* **PROMPT**
Every line in the records below between the one holding "(** Every uid" and the one holding "fixed domain, and", inclusive, is to be set down exactly; all other lines are to be left out.

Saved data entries
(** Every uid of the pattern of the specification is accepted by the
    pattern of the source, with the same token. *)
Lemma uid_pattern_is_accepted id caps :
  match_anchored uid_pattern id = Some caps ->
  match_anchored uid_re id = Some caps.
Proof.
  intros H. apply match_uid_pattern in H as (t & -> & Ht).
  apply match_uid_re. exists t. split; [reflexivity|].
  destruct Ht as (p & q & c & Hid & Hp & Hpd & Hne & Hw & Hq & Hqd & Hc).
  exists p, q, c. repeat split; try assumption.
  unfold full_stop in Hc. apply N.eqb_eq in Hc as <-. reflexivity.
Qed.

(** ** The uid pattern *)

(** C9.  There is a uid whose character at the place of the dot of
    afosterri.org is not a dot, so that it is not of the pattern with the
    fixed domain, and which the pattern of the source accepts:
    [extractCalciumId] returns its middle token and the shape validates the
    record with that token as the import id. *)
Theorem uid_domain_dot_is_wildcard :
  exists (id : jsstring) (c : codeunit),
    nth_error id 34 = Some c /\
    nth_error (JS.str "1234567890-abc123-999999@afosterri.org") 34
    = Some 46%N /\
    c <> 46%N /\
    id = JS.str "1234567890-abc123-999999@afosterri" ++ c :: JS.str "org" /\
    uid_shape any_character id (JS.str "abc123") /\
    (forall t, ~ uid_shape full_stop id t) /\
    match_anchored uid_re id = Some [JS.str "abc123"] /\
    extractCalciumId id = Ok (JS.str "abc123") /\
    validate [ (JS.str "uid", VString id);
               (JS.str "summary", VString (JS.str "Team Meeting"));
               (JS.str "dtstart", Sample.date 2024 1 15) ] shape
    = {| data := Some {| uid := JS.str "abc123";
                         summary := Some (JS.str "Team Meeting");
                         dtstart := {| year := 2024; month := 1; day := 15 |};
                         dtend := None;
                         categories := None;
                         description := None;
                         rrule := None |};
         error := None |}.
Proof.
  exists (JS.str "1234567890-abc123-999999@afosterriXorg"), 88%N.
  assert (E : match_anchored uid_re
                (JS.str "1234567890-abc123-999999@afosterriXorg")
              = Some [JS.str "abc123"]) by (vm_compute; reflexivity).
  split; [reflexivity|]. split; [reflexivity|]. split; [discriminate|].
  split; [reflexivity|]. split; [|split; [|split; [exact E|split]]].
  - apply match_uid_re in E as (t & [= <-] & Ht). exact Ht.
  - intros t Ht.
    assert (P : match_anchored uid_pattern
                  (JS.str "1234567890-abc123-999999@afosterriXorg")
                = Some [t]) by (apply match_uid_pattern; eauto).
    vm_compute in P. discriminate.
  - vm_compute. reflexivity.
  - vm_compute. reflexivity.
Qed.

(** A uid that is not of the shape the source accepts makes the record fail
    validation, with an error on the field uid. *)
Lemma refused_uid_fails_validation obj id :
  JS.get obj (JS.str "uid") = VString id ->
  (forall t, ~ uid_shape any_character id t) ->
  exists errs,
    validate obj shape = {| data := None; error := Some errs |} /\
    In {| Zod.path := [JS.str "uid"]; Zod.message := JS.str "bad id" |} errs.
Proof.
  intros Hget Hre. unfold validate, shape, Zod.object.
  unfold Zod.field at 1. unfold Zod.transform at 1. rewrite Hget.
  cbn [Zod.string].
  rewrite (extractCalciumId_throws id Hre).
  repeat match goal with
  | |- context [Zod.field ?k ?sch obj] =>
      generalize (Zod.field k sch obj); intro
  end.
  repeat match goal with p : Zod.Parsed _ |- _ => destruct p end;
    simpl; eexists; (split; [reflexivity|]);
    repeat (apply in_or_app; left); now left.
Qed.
--
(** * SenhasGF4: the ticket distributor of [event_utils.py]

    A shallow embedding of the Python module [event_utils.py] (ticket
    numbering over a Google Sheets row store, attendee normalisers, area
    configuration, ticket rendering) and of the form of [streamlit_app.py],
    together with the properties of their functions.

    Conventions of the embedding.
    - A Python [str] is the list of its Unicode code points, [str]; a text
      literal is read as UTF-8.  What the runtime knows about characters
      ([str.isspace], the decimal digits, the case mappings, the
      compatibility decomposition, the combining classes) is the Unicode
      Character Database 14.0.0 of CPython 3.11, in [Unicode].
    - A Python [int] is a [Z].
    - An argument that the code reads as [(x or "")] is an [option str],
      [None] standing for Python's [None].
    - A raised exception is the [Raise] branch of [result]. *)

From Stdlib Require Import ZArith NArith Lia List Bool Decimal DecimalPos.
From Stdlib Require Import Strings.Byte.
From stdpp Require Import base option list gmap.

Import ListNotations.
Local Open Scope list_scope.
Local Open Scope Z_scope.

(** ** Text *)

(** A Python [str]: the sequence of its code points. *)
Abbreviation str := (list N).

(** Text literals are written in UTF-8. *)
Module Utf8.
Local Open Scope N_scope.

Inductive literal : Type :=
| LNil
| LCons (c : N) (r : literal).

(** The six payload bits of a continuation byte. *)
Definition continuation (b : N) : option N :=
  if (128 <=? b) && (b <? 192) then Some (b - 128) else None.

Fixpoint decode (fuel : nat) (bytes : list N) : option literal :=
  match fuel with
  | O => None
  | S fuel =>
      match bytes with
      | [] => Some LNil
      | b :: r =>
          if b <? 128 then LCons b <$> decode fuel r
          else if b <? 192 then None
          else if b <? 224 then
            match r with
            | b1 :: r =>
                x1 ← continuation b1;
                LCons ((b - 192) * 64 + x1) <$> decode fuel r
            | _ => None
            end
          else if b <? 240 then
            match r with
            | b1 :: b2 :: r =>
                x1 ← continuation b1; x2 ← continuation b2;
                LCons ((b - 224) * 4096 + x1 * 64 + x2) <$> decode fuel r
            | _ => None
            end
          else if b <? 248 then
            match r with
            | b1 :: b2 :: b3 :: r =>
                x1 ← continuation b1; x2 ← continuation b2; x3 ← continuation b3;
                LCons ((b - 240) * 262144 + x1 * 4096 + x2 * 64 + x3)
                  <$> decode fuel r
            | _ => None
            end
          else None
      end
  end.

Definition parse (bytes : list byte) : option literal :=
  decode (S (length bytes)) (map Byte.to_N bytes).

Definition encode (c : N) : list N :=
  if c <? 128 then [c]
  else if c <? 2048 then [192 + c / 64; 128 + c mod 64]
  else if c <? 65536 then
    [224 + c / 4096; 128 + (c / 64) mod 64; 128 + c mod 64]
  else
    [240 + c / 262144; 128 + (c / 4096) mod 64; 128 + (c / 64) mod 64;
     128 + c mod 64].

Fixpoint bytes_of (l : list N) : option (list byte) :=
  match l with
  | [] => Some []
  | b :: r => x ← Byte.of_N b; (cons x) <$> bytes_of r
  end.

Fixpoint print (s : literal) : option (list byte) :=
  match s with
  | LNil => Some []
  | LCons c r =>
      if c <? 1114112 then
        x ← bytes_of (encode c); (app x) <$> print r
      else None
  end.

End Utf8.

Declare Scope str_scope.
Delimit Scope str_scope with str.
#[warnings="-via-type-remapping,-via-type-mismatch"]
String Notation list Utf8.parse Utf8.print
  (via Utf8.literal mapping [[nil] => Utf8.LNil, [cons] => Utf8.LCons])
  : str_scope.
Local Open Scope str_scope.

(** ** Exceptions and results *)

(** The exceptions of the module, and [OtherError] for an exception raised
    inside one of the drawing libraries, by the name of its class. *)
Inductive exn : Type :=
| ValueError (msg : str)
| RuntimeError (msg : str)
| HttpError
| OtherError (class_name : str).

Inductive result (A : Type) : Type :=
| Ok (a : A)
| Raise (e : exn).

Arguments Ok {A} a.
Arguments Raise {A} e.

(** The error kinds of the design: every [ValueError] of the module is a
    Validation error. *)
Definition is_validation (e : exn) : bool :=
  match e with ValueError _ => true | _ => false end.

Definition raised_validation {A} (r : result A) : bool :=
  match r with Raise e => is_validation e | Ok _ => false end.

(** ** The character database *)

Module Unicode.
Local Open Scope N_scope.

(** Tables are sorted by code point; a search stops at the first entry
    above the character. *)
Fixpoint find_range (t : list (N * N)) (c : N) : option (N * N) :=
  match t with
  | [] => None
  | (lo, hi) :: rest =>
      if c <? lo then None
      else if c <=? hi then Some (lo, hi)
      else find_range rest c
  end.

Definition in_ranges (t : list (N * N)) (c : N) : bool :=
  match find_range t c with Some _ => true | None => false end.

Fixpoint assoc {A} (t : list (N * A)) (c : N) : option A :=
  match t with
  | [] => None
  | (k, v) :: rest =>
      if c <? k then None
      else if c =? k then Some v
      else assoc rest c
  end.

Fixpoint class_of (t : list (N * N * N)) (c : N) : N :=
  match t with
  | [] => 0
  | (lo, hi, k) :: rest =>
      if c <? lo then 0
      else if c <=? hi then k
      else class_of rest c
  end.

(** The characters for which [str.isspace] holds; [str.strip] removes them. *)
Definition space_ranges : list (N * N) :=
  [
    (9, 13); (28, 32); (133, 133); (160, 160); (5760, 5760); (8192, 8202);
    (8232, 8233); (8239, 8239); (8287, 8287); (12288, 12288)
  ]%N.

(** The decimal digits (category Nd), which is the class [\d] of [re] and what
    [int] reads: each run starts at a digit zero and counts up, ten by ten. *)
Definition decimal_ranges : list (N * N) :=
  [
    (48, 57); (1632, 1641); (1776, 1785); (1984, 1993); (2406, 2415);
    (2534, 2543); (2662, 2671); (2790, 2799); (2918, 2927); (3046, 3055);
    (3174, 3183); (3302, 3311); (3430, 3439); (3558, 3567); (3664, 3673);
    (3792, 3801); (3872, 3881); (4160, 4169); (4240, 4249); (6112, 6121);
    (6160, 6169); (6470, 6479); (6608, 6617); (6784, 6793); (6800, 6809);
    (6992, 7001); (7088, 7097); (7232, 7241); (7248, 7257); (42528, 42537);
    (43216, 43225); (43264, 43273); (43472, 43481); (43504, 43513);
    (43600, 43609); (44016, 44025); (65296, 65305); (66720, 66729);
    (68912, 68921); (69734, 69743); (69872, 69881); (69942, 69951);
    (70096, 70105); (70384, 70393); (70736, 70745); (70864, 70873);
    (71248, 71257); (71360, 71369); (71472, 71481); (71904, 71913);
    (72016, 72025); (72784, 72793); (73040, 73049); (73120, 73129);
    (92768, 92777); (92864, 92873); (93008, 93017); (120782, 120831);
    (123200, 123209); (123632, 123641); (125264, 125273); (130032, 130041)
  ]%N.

* **FINISHED EXERCISE**
(** Every uid of the pattern of the specification is accepted by the
    pattern of the source, with the same token. *)
Lemma uid_pattern_is_accepted id caps :
  match_anchored uid_pattern id = Some caps ->
  match_anchored uid_re id = Some caps.
Proof.
  intros H. apply match_uid_pattern in H as (t & -> & Ht).
  apply match_uid_re. exists t. split; [reflexivity|].
  destruct Ht as (p & q & c & Hid & Hp & Hpd & Hne & Hw & Hq & Hqd & Hc).
  exists p, q, c. repeat split; try assumption.
  unfold full_stop in Hc. apply N.eqb_eq in Hc as <-. reflexivity.
Qed.

(** ** The uid pattern *)

(** C9.  There is a uid whose character at the place of the dot of
    afosterri.org is not a dot, so that it is not of the pattern with the
    fixed domain, and which the pattern of the source accepts:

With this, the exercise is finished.